Her enthusiasm was met and mirrored, one splashing monster before another.
'You have horns now!' "I DO!" 'And a nose about as long as mine!' To this, Blight briefly crossed his eyes, peering down his snout. He briefly wondered if a long snout was a good thing--it seemed pretty neutral, to him--but shrugged it off and cheered along anyway. "Yeah!"
She mentioned Fornax, and he brightened up, some; he couldn't remember her ever having mentioned it before, even if she had. "Fornax isn't bad! -But yeah, it's pretty empty," he agreed. He'd visited there, too, from time to time. "You got stuck? In a tunnel?" he was about to laugh at the crazy mental image, but sobered when he realized that she must've meant underwater. "Wait--underwater? There's--are there tunnels underwater? That must've been scary," he said, ghostlight eyes wide with the thought.
Her excitement, too, about Leo's beauty was at once reflected: Blight lifted his neck clear from the mild waves, peering around as he tread water. "It is, isn't it?" he answered, his voice one of admiration and almost awe. "The light gets beautiful here!" The dragon had no real terms for sunrise or sunset--he'd never seen a sun--but he struggled regardless to describe the dimming and brightening and the way it affected the bay. "Right when night comes and everything gets kinda pinkish, the clouds almost glow. And in the morning there's all this fog-! It's beautiful at night, too; everything looks kinda... blue," he finished, not quite a poet at heart; but the love for his new home was there.

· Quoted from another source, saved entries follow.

(** * LowLlamaBasic: the inference engine of [src/model.cpp], embedded in Rocq

    The development follows the source file top to bottom: machine integers
    and loops, the [float] interface, the bf16 codec, activations, the model
    record and its two loaders, the operator library and the forward
    pipeline.  Theorems come after the definitions.

    Conventions.
    - [unsigned] values are [nat]s; every [unsigned] arithmetic expression of
      the source is wrapped in [u32], the reduction modulo 2^32.  [size_t]
      values are sizes of arrays that exist in memory and are plain [nat]s.
    - [float] is a type [F] with the operations of the class [FloatOps];
      three instances are given: binary32 values (IEEE single precision, on
      [spec_float]), the floats as their 32-bit objects ([Word32]) and the
      exact reals.
    - An array access outside its array is undefined in the source; here a
      read returns the indeterminate value [funinit] and a write is dropped.
      Integer division by zero and the pointer range of the final arg-max
      are tracked as faults. *)

From Stdlib Require Import ZArith NArith PeanoNat List Lia Bool Reals Lra.
From Stdlib Require Import Floats.SpecFloat Strings.Byte.
From stdpp Require Import base option list gmap strings pretty.

Set Warnings "-register-all,-abstract-large-number".

(* ================================================================== *)
(** * Machine integers *)

Definition two32 : N := 4294967296.

(** [unsigned] arithmetic: the value modulo 2^32. *)
Definition u32 (n : nat) : nat := N.to_nat (N.of_nat n mod two32).

Notation "a *! b" := (u32 (a * b)) (at level 40, left associativity).
Notation "a +! b" := (u32 (a + b)) (at level 50, left associativity).

(** [uint64_t] arithmetic. *)
Definition two64 : N := 18446744073709551616.
Definition u64 (n : nat) : nat := N.to_nat (N.of_nat n mod two64).
Definition fits64 (n : nat) : Prop := (N.of_nat n < two64)%N.

(** [n] is representable as an [unsigned]. *)
Definition fits32 (n : nat) : Prop := (N.of_nat n < two32)%N.

(** [int16_t] values and their 16-bit patterns. *)
Definition int16 (v : Z) : Prop := (-32768 <= v < 32768)%Z.
Definition u16 (v : Z) : Z := (v mod 65536)%Z.
Definition s16 (w : Z) : Z := if (w <? 32768)%Z then w else (w - 65536)%Z.

(** The [n] integers from [z] upwards; [int16_values] are all [int16_t]
    values. *)
Fixpoint z_range (n : nat) (z : Z) : list Z :=
  match n with
  | O => []
  | S n' => z :: z_range n' (z + 1)
  end.

Definition int16_values : list Z := z_range 65536 (-32768).

(* ================================================================== *)
(** * Outcomes

    [Ok] is a normal return.  A fault is behaviour the source does not
    define (or, for [Thrown], a C++ exception that nothing catches: [main]
    has no handler, so the process ends with the exception).

    Memory.  An allocation of a finite size is taken to succeed: the
    machine has the memory a run asks for, and [std::bad_alloc] on a
    machine that has not is outside the model.  Two failures of allocation
    do not depend on the machine and are modelled: a request above
    [max_size()] of the vector ([std::length_error]), and a loop that
    allocates without end, which exhausts every memory ([std::bad_alloc]). *)

Inductive exn :=
| InvalidArgument (msg : string)      (* std::invalid_argument *)
| JsonTypeError (what : string)       (* nlohmann::json type_error *)
| LengthError (what : string)         (* std::length_error *)
| BadAlloc.                           (* std::bad_alloc *)

Inductive fault :=
| DivByZero                           (* integer division by zero *)
| OutOfBounds                         (* a pointer range outside its array *)
| NoReturn                            (* a loop that does not end *)
| Thrown (e : exn).

Inductive result (A : Type) :=
| Ok (a : A)
| Err (f : fault).
Arguments Ok {A} a.
Arguments Err {A} f.

#[global] Instance result_ret : MRet result := fun _ a => Ok a.
#[global] Instance result_bind : MBind result := fun _ _ k r =>
  match r with
  | Ok a => k a
  | Err f => Err f
  end.

Definition is_ok {A} (r : result A) : bool :=
  match r with Ok _ => true | Err _ => false end.

(* ================================================================== *)
(** * Loops *)

(** [for (auto i = 0u; i < n; ++i) body], for a bound the counter can reach
    (see [for_u32_for_] for the agreement with the machine loop).  The
    counter is an [unsigned]; where the bound is a [size_t] (the size of an
    activation, a number of rows), the loop of the source ends only for a
    bound below 2^32, and [for_] stands for it on that domain only: the
    theorems about runs of the operators carry the bounds ([fits32],
    [loops_fit]). *)
Definition for_ {S : Type} (n : nat) (body : nat -> S -> S) (s : S) : S :=
  fold_left (fun s i => body i s) (seq 0 n) s.

(** A loop run on a budget of iterations: [None] when the budget ends
    before the condition fails. *)
Fixpoint while_ {S : Type} (fuel : nat) (cond : S -> bool) (body : S -> S)
    (s : S) : option S :=
  match fuel with
  | O => None
  | Datatypes.S fuel' =>
      if cond s then while_ fuel' cond body (body s) else Some s
  end.

(** [for (i = 0; i < n; i += step) body] with the counter as the machine
    has it: an integer that wraps ([wrap] is [u32] or [u64]).  A run of the
    loop that ends visits pairwise different counters below [n], so a
    budget of [S n] tests is enough for every run that ends: a result of
    [None] at that budget stands for a loop that does not end. *)
Definition for_wrap {S : Type} (wrap : nat -> nat) (fuel : nat) (n step : nat)
    (body : nat -> S -> S) (s : S) : option S :=
  snd <$> while_ fuel (fun st => fst st <? n)
                 (fun st => (wrap (fst st + step), body (fst st) (snd st)))
                 (0, s).

Definition for_u32 {S : Type} := @for_wrap S u32.
Definition for_u64 {S : Type} := @for_wrap S u64.

(** The same loop when nothing wraps: the counters [0, step, 2 step, ...]
    below [n]. *)
Definition for_step {S : Type} (n step : nat) (body : nat -> S -> S)
    (s : S) : S :=
  for_ ((n + step - 1) / step) (fun r => body (r * step)) s.

(* ================================================================== *)
(** * The [float] interface *)

Class FloatOps (F : Type) := {
  fofZ : Z -> F;            (* conversion of an integer; also the literals *)
  fbits : Z -> F;           (* the float with the given 32-bit pattern *)
  funinit : F;              (* content of storage nobody wrote *)
  fadd : F -> F -> F;
  fsub : F -> F -> F;
  fmul : F -> F -> F;
  fdiv : F -> F -> F;
  fneg : F -> F;
  fltb : F -> F -> bool;    (* operator< *)
  fsqrt : F -> F;           (* std::sqrt *)
  fexp : F -> F             (* std::exp *)
}.

(** What the rotary embedding needs besides. *)
Class FloatTrig (F : Type) := {
  fpow : F -> F -> F;       (* std::pow *)
  fcos : F -> F;            (* std::cos *)
  fsin : F -> F;            (* std::sin *)
  fpi : F                   (* static_cast<float>(M_PI) *)
}.
(** The template literals are written from the first column and end on
    the closing stroke, so that [trim] removes the line feed before the
    frame and the line feed and indentation after it, nothing else.  The
    read of [__ENV.ERROR_LOG_FILE] guards an empty block. *)
Definition logError (apiName : string) (response : option Response)
    (inputData : Value) (additionalContext : string) : M State unit :=
  let inputData := default_null inputData in
  let! timestamp := timestamp_now in
  let statusCode :=
    match response with Some r => VNum (status r) | None => VStr "N/A" end in
  let statusText :=
    match response with
    | Some r => VStr (status_text r)
    | None => VStr "N/A"
    end in
  let responseBody := response_body response in
  let errorEntry : ErrorEntry :=
    [("timestamp", VStr timestamp);
     ("apiName", VStr apiName);
     ("statusCode", statusCode);
     ("statusText", statusText);
     ("responseBody", VStr responseBody);
     ("inputData", VStr (input_text inputData));
     ("additionalContext", VStr additionalContext);
     ("vu", VNum (VU host));
     ("iter", VNum (ITER host))] in
  log LError
    (join nl
       ["╔" +:+ rule;
        "║ ERROR: " +:+ apiName;
        "╠" +:+ rule;
        "║ Time:         " +:+ timestamp;
        "║ VU:           " +:+ pretty (VU host);
        "║ Iteration:    " +:+ pretty (ITER host);
        "║ Status:       " +:+ to_string statusCode +:+ " "
          +:+ to_string statusText;
        "║ Response:     " +:+ responseBody;
        input_line inputData;
        if String.eqb additionalContext "" then ""
        else "║ Context:      " +:+ additionalContext;
        "╚" +:+ rule]) ;;;
  push errorEntry.

Definition logErrorWithInput (apiName : string) (response : option Response)
    (inputParams : Value) : M State unit :=
  logError apiName response inputParams "".

Definition logCorrelationFailure (apiName : string)
    (missingCorrelations : list string) (inputData : Value) : M State unit :=
  let inputData := default_null inputData in
  let! timestamp := timestamp_now in
  let errorEntry : ErrorEntry :=
    [("timestamp", VStr timestamp);
     ("apiName", VStr apiName);
     ("errorType", VStr "CORRELATION_FAILURE");
     ("missingCorrelations", VStr (join ", " missingCorrelations));
     ("inputData", VStr (input_text inputData));
     ("vu", VNum (VU host));
     ("iter", VNum (ITER host))] in
  log LError
    (join nl
       ["╔" +:+ rule;
        "║ CORRELATION FAILURE: " +:+ apiName;
        "╠" +:+ rule;
        "║ Time:         " +:+ timestamp;
        "║ VU:           " +:+ pretty (VU host);
        "║ Iteration:    " +:+ pretty (ITER host);
        "║ Missing:      " +:+ join ", " missingCorrelations;
        input_line inputData;
        "╚" +:+ rule]) ;;;
  push errorEntry.

(** The frame reads [response.status] without the guard that
    [responseBody] has. *)
Definition logValidationFailure (apiName validationMessage : string)
    (response : option Response) : M State unit :=
  let! timestamp := timestamp_now in
  let responseBody := response_body response in
  match response with
  | None => throw (TypeError "Cannot read property 'status' of null")
  | Some r =>
      log LError
        (join nl
           ["╔" +:+ rule;
            "║ VALIDATION FAILURE: " +:+ apiName;
            "╠" +:+ rule;
            "║ Time:         " +:+ timestamp;
            "║ VU:           " +:+ pretty (VU host);
            "║ Iteration:    " +:+ pretty (ITER host);
            "║ Failure:      " +:+ validationMessage;
            "║ Status:       " +:+ pretty (status r);
            "║ Response:     " +:+ responseBody;
            "╚" +:+ rule]) ;;;
      push [("timestamp", VStr timestamp);
            ("apiName", VStr apiName);
            ("errorType", VStr "VALIDATION_FAILURE");
            ("validationMessage", VStr validationMessage);
            ("statusCode", VNum (status r));
            ("responseBody", VStr responseBody);
            ("vu", VNum (VU host));
            ("iter", VNum (ITER host))]
  end.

The "why didn't you tell me" didn't go unnoticed, the little break in it catching his attention. He wondered for a beat what she had been about to ask--maybe that he was moving? Or how beautiful Leo was, or maybe where he'd gone-? Or why he'd never come back to see her, after that first visit? It wasn't that he hadn't gone back to Pisces; he just hadn't seen Glaive again. But now he felt bad--surely he should've sought her out? Looked for her, invited her along... He hesitated, wondering why he hadn't, but really it was just a child's oblivious nature. He hadn't ever thought to. ...If that was even what she'd been going to ask; he didn't have much more time to ponder, because she'd moved on to other questions.
Blight struggled to catch up to this new train of thought, blinking. "Huh-? Oh! Uh, I was fishing, but don't worry--I'm not that hungry! I was flying around, mostly, like-... There's not a whole lot else to do, you know? So I just sort of fly around and catch what I see. We don't usually get fish your size, though," he joked, with a nod in Glaive's direction.
His gaze glittered as he considered whether to go back to her almost-asked question, but she'd changed the subject, so he sort've sidestepped onto a parallel path. "Do you wanna live here, too?" (And here he realized his mind had slipped, by the habit of a single meeting, back into a kid's phrasing and cheer. Whoops.) He cleared his throat, himself, struggling to seem a little more mature. "I mean, ahh--there's plenty of space. My Dad-Dad lives here, and my Dad's here sometimes. I mean-" Blight was repeating himself, but didn't notice, his head curving back now to peer up at the sea stack that Dread and he tended to share. He squinted at it. "...I dunno if you can get up to our home, but uhh--I can hang out with you! In Leo! We could fish together! Oh, have you seen the caves, the--Forge-place? And there's birds that lay eggs on the cliffs! They're really cool," he confided, like it was some sort of deep cave secret.
Other ideas came and went--they could watch the lights change, together, at morning and at night. They could listen to the sounds shift from birdsong to crickets. They could tuck into a den and laugh and talk while a storm lit up the sky outside. But all that sounded pretty stupid to say; so Blight just offered, "We could be friends, here!" And then he blinked, and added hastily, "Or--if you still live somewhere else, I can visit you there-? If that's okay."